Problem description: From the data below, please reproduce exactly everything from the line that contains "None => decimal" down to the line that contains "None => Finite 0", with both ends included.

== Available data ==

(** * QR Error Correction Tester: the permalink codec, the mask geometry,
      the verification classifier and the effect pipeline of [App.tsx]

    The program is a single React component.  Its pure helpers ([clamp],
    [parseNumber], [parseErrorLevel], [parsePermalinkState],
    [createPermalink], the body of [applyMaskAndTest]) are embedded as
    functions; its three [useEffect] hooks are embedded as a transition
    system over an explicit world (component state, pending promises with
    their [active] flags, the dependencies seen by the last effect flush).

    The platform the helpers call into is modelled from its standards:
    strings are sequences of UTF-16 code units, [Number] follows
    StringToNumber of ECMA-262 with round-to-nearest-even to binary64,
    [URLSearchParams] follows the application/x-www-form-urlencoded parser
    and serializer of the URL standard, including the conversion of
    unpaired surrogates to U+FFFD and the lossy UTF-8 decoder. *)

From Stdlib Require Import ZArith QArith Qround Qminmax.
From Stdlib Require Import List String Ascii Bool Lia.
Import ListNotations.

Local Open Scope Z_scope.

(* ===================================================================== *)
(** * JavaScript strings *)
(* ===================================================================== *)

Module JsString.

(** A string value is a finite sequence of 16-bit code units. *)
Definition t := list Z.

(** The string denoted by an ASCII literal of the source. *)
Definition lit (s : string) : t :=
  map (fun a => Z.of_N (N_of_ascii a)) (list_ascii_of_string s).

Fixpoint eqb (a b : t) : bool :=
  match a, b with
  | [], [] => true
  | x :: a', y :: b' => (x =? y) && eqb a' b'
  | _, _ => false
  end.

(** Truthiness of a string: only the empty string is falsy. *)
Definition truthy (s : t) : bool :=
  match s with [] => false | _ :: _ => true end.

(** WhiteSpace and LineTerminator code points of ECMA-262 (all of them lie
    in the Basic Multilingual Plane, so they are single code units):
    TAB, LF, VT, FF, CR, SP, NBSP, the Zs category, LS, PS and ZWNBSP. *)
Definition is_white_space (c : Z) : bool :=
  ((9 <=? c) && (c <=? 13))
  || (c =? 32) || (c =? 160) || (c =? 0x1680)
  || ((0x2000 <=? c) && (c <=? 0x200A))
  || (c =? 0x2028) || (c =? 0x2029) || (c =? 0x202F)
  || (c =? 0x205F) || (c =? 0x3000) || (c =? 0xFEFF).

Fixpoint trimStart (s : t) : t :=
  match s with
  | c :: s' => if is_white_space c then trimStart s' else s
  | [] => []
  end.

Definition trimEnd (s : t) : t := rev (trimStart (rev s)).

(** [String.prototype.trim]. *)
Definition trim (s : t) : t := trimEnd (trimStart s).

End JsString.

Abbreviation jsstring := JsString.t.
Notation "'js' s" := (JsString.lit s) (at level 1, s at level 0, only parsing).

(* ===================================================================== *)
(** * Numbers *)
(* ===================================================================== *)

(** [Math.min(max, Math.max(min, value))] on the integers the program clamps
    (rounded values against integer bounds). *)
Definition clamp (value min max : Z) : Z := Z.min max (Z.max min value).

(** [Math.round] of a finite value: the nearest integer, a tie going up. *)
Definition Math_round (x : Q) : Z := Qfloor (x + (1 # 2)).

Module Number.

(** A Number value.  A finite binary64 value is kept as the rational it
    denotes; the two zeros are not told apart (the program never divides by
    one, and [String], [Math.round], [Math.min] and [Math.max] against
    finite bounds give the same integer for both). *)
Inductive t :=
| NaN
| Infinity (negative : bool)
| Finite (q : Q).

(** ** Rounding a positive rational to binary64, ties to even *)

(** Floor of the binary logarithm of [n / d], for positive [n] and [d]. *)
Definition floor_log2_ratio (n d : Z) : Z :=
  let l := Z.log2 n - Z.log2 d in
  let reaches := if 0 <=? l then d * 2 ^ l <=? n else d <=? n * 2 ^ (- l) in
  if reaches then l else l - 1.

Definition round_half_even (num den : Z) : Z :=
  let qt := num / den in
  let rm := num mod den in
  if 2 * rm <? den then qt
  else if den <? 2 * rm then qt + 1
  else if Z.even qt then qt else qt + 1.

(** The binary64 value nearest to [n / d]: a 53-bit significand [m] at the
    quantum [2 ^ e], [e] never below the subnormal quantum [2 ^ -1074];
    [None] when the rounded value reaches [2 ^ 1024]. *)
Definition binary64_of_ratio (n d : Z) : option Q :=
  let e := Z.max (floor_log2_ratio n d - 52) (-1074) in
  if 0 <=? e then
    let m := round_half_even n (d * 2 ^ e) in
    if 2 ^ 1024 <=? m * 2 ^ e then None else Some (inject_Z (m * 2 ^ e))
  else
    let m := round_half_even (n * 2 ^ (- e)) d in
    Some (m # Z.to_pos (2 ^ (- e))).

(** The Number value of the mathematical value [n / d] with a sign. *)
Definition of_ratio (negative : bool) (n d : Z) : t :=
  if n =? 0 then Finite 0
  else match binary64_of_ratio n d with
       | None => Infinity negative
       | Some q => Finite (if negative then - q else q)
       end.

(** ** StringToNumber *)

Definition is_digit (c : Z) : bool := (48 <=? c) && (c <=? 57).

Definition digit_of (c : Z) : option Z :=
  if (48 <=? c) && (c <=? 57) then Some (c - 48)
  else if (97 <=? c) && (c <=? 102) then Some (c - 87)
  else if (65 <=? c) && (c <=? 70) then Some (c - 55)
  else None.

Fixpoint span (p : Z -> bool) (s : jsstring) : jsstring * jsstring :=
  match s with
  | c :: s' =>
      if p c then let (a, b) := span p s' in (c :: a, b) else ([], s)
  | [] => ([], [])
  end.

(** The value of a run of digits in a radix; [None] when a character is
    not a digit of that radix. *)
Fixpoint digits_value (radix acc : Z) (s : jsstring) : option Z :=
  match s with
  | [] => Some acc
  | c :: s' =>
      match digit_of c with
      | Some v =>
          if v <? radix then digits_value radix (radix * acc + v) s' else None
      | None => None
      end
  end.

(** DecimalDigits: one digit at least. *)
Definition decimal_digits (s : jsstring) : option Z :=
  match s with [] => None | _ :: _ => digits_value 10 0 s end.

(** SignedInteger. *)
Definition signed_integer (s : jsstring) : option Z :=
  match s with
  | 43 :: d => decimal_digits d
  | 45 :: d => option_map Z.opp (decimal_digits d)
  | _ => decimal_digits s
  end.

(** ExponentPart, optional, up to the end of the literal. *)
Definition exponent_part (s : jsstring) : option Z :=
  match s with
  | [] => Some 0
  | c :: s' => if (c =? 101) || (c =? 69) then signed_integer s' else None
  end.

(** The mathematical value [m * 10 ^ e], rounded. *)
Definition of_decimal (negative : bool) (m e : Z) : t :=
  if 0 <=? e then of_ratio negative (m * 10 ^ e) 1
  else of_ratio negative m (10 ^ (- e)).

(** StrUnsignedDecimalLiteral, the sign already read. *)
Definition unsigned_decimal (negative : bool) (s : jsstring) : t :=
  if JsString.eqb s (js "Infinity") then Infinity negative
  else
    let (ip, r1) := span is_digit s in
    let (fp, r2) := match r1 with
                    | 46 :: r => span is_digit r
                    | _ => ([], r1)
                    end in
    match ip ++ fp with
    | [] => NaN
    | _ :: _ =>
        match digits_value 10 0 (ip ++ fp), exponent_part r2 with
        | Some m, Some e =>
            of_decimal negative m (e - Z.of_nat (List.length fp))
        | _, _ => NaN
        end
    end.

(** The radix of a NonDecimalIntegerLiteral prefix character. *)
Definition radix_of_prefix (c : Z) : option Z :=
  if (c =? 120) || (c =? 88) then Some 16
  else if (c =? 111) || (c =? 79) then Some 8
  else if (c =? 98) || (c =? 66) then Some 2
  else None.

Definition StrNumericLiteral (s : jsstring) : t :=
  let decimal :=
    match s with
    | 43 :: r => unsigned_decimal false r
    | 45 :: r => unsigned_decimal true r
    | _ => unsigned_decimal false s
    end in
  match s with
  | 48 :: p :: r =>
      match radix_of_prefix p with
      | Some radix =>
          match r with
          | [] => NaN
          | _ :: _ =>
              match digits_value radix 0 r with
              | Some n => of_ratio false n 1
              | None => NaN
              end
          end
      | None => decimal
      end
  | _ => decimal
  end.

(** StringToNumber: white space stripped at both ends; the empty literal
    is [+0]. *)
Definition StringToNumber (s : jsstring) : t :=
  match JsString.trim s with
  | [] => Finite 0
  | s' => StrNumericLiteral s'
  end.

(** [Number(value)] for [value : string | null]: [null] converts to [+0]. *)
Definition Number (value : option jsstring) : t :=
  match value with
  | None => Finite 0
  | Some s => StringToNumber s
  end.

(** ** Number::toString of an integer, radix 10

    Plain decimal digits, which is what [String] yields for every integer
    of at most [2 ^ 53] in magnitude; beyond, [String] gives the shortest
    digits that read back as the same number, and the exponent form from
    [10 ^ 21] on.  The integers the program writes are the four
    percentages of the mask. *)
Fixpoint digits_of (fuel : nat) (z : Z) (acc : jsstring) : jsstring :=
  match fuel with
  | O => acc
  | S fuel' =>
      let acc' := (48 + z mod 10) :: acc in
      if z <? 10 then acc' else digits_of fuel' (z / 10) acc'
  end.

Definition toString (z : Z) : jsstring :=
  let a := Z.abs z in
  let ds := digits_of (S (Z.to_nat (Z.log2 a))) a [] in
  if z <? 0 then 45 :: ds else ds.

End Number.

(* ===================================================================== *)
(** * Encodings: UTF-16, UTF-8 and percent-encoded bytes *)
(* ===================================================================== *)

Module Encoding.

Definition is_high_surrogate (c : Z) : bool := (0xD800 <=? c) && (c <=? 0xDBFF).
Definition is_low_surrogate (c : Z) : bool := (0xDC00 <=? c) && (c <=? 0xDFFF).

===

Solution below:
      | None => decimal
      end
  | _ => decimal
  end.

(** StringToNumber: white space stripped at both ends; the empty literal
    is [+0]. *)
Definition StringToNumber (s : jsstring) : t :=
  match JsString.trim s with
  | [] => Finite 0
  | s' => StrNumericLiteral s'
  end.

(** [Number(value)] for [value : string | null]: [null] converts to [+0]. *)
Definition Number (value : option jsstring) : t :=
  match value with
  | None => Finite 0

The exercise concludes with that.